(* ===== verification/SysProc.v ===== *)
(** The process system calls, kernel/sysproc.c, and the dispatcher of
    kernel/syscall.c.

    A handler returns the C value of its [return] statement; syscall() stores
    it in the caller's a0 as a uint64. *)
From stdpp Require Import base gmap list strings.
From Stdlib Require Import ZArith Lia ZifyBool.
From S2P Require Import Prelude Fcntl Memory KPrintf State Monad Demo Kalloc ProcBase Vm Sleeplock Bio Log Fs Pipe File Proc Exec SysFile.

Local Open Scope Z_scope.

Section SysProc.
Context `{Linker} `{BlockDevice} `{DevSwitch}.

Definition sys_exit : K Z :=
  n ← argint 0;
  kexit n ;;
  mret 0.

Definition sys_getproccount : K Z := kgetproccount.

(** [info] is the uninitialised struct on the kernel stack. *)
Definition sys_getprocinfo (info : procinfo) : K Z :=
  pid ← argint 0;
  addr ← argaddr 1;
  r ← kgetprocinfo pid info;
  let '(c, info) := (r : Z * procinfo) in
  if c <? 0 then mret (-1)
  else
    p ← curproc;
    pr ← pget p;
    c ← copyout (p_pagetable pr) addr (procinfo_bytes info) 28;
    if c <? 0 then mret (-1) else mret 0.

Definition sys_getpid : K Z :=
  p ← curproc;
  pr ← pget p;
  mret (p_pid pr).

Definition sys_fork : K Z := kfork.

Definition sys_thread_create : K Z :=
  func ← argaddr 0;
  arg ← argaddr 1;
  thread_fork func arg.

Definition sys_thread_join : K Z :=
  pid ← argint 0;
  kwaitpid pid 0.

Definition sys_thread_exit : K Z :=
  kexit 0 ;;
  mret 0.

Definition sys_wait : K Z :=
  p ← argaddr 0;
  kwait p.

Definition sys_getppid : K Z :=
  p ← curproc;
  pr ← pget p;
  match p_parent pr with
  | Some q => qr ← pget q; mret (p_pid qr)
  | None => mret 0
  end.

Definition sys_sbrk : K Z :=
  n ← argint 0;
  t ← argint 1;
  p ← curproc;
  pr ← pget p;
  let addr := p_sz pr in
  if (t =? SBRK_EAGER) || (n <? 0) then
    c ← growproc n;
    if c <? 0 then mret (-1) else mret addr
  else if u64 (addr + n) <? addr then mret (-1)
  else if TRAPFRAME <? u64 (addr + n) then mret (-1)
  else
    pset p (fun pr => (pr <| p_sz := u64 (p_sz pr + n) |>)%rec) ;;
    mret addr.

Definition sys_pause : K Z :=
  n ← argint 0;
  let n := if n <? 0 then 0 else n in
  acquire LTicks ;;
  ticks0 ← gets k_ticks;
  ksleeploop (fun _ : unit =>
    ticks ← gets k_ticks;
    if u32 (ticks - ticks0) <? n then
      p ← curproc;
      k ← killed p;
      if negb (k =? 0) then release LTicks ;; mret (inr (-1))
      else sleep ChTicks LTicks ;; mret (inl tt)
    else release LTicks ;; mret (inr 0)) tt.

Definition sys_kill : K Z :=
  pid ← argint 0;
  kkill pid.

Definition sys_uptime : K Z :=
  acquire LTicks ;;
  xticks ← gets k_ticks;
  release LTicks ;;
  mret xticks.

Definition sys_waitpid : K Z :=
  pid ← argint 0;
  addr ← argaddr 1;
  kwaitpid pid addr.

Definition sys_getchildren : K Z :=
  addr ← argaddr 0;
  maxn ← argint 1;
  kgetchildren addr maxn.

Definition sys_signal : K Z :=
  signum ← argint 0;
  handler ← argaddr 1;
  if (signum <? 0) || (32 <=? signum) then mret (-1)
  else
    p ← curproc;
    pset p (fun pr => (pr <| p_signal_handlers ::= <[Z.to_nat signum := handler]> |>)%rec) ;;
    mret 0.

Definition sys_sigreturn : K Z :=
  p ← curproc;
  pr ← pget p;
  tfset (p_trapframe pr) (fun _ => p_saved_trapframe pr) ;;
  pset p (fun pr => (pr <| p_handling_signal := 0 |>)%rec) ;;
  tf ← tfget (p_trapframe pr);
  mret (tf_get Ta0 tf).

Definition sys_sigsend : K Z :=
  pid ← argint 0;
  signum ← argint 1;
  if (signum <? 0) || (32 <=? signum) then mret (-1)
  else ksigsend pid signum.

Definition sys_ipc_send : K Z :=
  pid ← argint 0;
  src ← argaddr 1;
  n ← argint 2;
  kipc_send pid src n.

Definition sys_ipc_recv : K Z :=
  dst ← argaddr 0;
  n ← argint 1;
  kipc_recv dst n.

(** ** syscall.h and the dispatch table *)

(** [syscalls[num]]; the numbers are those of syscall.h, 23 is a hole. *)
Definition syscalls (info : procinfo) (num : Z) : option (K Z) :=
  match num with
  | 1 => Some sys_fork
  | 2 => Some sys_exit
  | 3 => Some sys_wait
  | 4 => Some sys_pipe
  | 5 => Some sys_read
  | 6 => Some sys_kill
  | 7 => Some sys_exec
  | 8 => Some sys_fstat
  | 9 => Some sys_chdir
  | 10 => Some sys_dup
  | 11 => Some sys_getpid
  | 12 => Some sys_sbrk
  | 13 => Some sys_pause
  | 14 => Some sys_uptime
  | 15 => Some sys_open
  | 16 => Some sys_write
  | 17 => Some sys_mknod
  | 18 => Some sys_unlink
  | 19 => Some sys_link
  | 20 => Some sys_mkdir
  | 21 => Some sys_close
  | 22 => Some sys_getppid
  | 24 => Some sys_waitpid
  | 25 => Some sys_getchildren
  | 26 => Some sys_getproccount
  | 27 => Some (sys_getprocinfo info)
  | 28 => Some sys_signal
  | 29 => Some sys_sigsend
  | 30 => Some sys_sigreturn
  | 31 => Some sys_thread_create
  | 32 => Some sys_thread_join
  | 33 => Some sys_thread_exit
  | 34 => Some sys_ipc_send
  | 35 => Some sys_ipc_recv
  | _ => None
  end.

(** [NELEM(syscalls)] *)
Definition NSYSCALLS : Z := 36.

Definition syscall (info : procinfo) : K unit :=
  p ← curproc;
  pr ← pget p;
  tf ← tfget (p_trapframe pr);
  let num := i32 (tf_get Ta7 tf) in
  let unknown :=
    printf "%d %s: unknown sys call %d\n" [VInt (p_pid pr); VStr (Some (p_name pr)); VInt num] ;;
    tfset (p_trapframe pr) (tf_set Ta0 (u64 (-1))) in
  if (0 <? num) && (num <? NSYSCALLS) then
    match syscalls info num with
    | Some f =>
        r ← f;
        pr ← pget p;
        tfset (p_trapframe pr) (tf_set Ta0 (u64 r))
    | None => unknown
    end
  else unknown.

End SysProc.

Your task – Among the lines above, which ones include the word "unknown"? Copy them.

Problem solution –
  let unknown :=
    printf "%d %s: unknown sys call %d\n" [VInt (p_pid pr); VStr (Some (p_name pr)); VInt num] ;;
    | None => unknown
  else unknown.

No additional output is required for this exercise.